Start of Entries shown
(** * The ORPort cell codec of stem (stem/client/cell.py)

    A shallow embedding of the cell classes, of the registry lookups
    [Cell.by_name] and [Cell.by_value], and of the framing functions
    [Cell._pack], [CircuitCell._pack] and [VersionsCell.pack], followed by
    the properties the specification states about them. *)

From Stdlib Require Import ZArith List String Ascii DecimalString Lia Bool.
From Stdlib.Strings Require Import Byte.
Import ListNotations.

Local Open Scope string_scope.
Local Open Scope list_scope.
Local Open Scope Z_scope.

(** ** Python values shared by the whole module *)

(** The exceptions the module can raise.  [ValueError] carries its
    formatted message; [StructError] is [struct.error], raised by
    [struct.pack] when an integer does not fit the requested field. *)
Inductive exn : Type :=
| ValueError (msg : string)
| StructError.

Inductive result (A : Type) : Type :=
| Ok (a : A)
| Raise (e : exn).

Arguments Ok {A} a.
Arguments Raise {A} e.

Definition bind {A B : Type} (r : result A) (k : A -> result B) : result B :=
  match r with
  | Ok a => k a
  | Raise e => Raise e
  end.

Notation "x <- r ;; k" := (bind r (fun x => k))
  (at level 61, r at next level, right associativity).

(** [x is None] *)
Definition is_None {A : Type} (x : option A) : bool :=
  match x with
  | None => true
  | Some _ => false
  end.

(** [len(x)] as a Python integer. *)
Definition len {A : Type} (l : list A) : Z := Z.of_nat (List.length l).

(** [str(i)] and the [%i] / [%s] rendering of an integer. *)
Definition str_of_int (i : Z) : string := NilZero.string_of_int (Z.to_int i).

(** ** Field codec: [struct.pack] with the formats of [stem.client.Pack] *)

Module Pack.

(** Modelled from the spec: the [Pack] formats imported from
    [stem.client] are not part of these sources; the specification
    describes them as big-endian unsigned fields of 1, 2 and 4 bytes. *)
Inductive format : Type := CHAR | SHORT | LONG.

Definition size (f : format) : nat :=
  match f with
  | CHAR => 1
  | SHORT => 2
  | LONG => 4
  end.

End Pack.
End of Entries shown
Start of Entries shown
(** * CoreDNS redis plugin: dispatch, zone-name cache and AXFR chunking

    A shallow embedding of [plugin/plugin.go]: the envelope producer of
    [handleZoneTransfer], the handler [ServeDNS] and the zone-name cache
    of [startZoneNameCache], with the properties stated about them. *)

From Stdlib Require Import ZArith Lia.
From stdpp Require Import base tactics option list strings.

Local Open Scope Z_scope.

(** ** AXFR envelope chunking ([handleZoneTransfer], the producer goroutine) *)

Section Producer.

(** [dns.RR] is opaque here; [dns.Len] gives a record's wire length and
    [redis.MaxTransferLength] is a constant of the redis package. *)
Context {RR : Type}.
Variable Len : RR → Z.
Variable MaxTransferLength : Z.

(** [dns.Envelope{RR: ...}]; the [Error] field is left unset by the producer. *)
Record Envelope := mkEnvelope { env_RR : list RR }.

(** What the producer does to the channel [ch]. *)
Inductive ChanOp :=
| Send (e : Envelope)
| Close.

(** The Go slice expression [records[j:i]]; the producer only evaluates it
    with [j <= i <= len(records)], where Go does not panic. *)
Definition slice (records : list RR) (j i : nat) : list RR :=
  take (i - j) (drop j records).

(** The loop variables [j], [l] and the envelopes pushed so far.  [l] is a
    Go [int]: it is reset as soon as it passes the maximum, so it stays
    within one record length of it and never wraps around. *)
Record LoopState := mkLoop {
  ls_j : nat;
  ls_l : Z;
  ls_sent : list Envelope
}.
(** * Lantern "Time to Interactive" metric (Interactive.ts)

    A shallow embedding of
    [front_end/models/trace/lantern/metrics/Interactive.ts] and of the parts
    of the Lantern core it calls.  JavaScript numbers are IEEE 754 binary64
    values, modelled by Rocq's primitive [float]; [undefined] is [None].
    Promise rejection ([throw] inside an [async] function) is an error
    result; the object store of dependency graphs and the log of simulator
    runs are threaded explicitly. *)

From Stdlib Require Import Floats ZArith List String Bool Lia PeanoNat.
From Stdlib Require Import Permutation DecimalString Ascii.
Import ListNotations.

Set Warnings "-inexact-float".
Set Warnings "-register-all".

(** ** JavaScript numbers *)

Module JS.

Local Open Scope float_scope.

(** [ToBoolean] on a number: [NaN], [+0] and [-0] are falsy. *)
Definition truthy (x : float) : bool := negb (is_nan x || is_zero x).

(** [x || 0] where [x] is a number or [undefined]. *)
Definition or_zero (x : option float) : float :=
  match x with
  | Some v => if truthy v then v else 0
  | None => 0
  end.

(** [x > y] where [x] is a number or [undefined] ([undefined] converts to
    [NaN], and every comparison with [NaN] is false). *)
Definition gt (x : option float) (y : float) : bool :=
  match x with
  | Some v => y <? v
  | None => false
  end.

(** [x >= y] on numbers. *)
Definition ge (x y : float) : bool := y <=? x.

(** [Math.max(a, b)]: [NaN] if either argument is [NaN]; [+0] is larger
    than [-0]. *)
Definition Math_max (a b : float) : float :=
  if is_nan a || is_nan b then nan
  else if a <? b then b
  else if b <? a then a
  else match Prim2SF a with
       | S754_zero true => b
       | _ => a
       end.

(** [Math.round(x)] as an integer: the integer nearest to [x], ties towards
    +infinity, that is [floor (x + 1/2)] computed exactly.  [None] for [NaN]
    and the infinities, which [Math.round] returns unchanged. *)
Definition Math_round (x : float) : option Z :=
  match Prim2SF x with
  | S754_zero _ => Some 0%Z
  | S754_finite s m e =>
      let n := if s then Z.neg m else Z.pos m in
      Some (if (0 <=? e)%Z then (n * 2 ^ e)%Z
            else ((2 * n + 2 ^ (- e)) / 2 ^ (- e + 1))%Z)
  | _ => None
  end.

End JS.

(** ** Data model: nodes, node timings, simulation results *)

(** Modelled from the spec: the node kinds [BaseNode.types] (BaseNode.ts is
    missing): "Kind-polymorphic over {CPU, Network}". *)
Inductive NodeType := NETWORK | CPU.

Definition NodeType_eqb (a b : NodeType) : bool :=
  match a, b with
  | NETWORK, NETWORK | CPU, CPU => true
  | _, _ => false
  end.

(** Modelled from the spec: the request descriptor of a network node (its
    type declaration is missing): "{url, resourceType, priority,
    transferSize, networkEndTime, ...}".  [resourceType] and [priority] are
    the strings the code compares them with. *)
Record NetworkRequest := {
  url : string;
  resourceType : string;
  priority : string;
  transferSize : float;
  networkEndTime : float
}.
End of Entries shown
Start of Entries shown
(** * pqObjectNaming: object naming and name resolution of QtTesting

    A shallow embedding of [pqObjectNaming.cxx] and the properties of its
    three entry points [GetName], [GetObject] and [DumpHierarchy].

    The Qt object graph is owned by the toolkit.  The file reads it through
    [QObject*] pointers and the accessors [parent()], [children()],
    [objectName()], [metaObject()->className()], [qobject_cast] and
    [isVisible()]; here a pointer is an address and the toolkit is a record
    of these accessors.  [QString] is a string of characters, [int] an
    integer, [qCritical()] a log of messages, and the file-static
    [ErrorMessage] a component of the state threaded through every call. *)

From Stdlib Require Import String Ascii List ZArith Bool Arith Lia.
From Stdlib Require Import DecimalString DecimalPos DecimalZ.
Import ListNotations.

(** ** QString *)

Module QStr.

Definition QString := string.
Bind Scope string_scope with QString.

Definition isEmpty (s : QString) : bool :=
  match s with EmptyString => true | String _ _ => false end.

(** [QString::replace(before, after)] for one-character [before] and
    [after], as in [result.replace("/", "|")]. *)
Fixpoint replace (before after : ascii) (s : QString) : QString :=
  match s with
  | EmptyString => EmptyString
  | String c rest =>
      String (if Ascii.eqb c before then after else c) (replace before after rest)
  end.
End of Entries shown
### The problem
Go through the records above and copy each line where "values" is found.

### Completed task
(** ** Python values shared by the whole module *)
    values, modelled by Rocq's primitive [float]; [undefined] is [None].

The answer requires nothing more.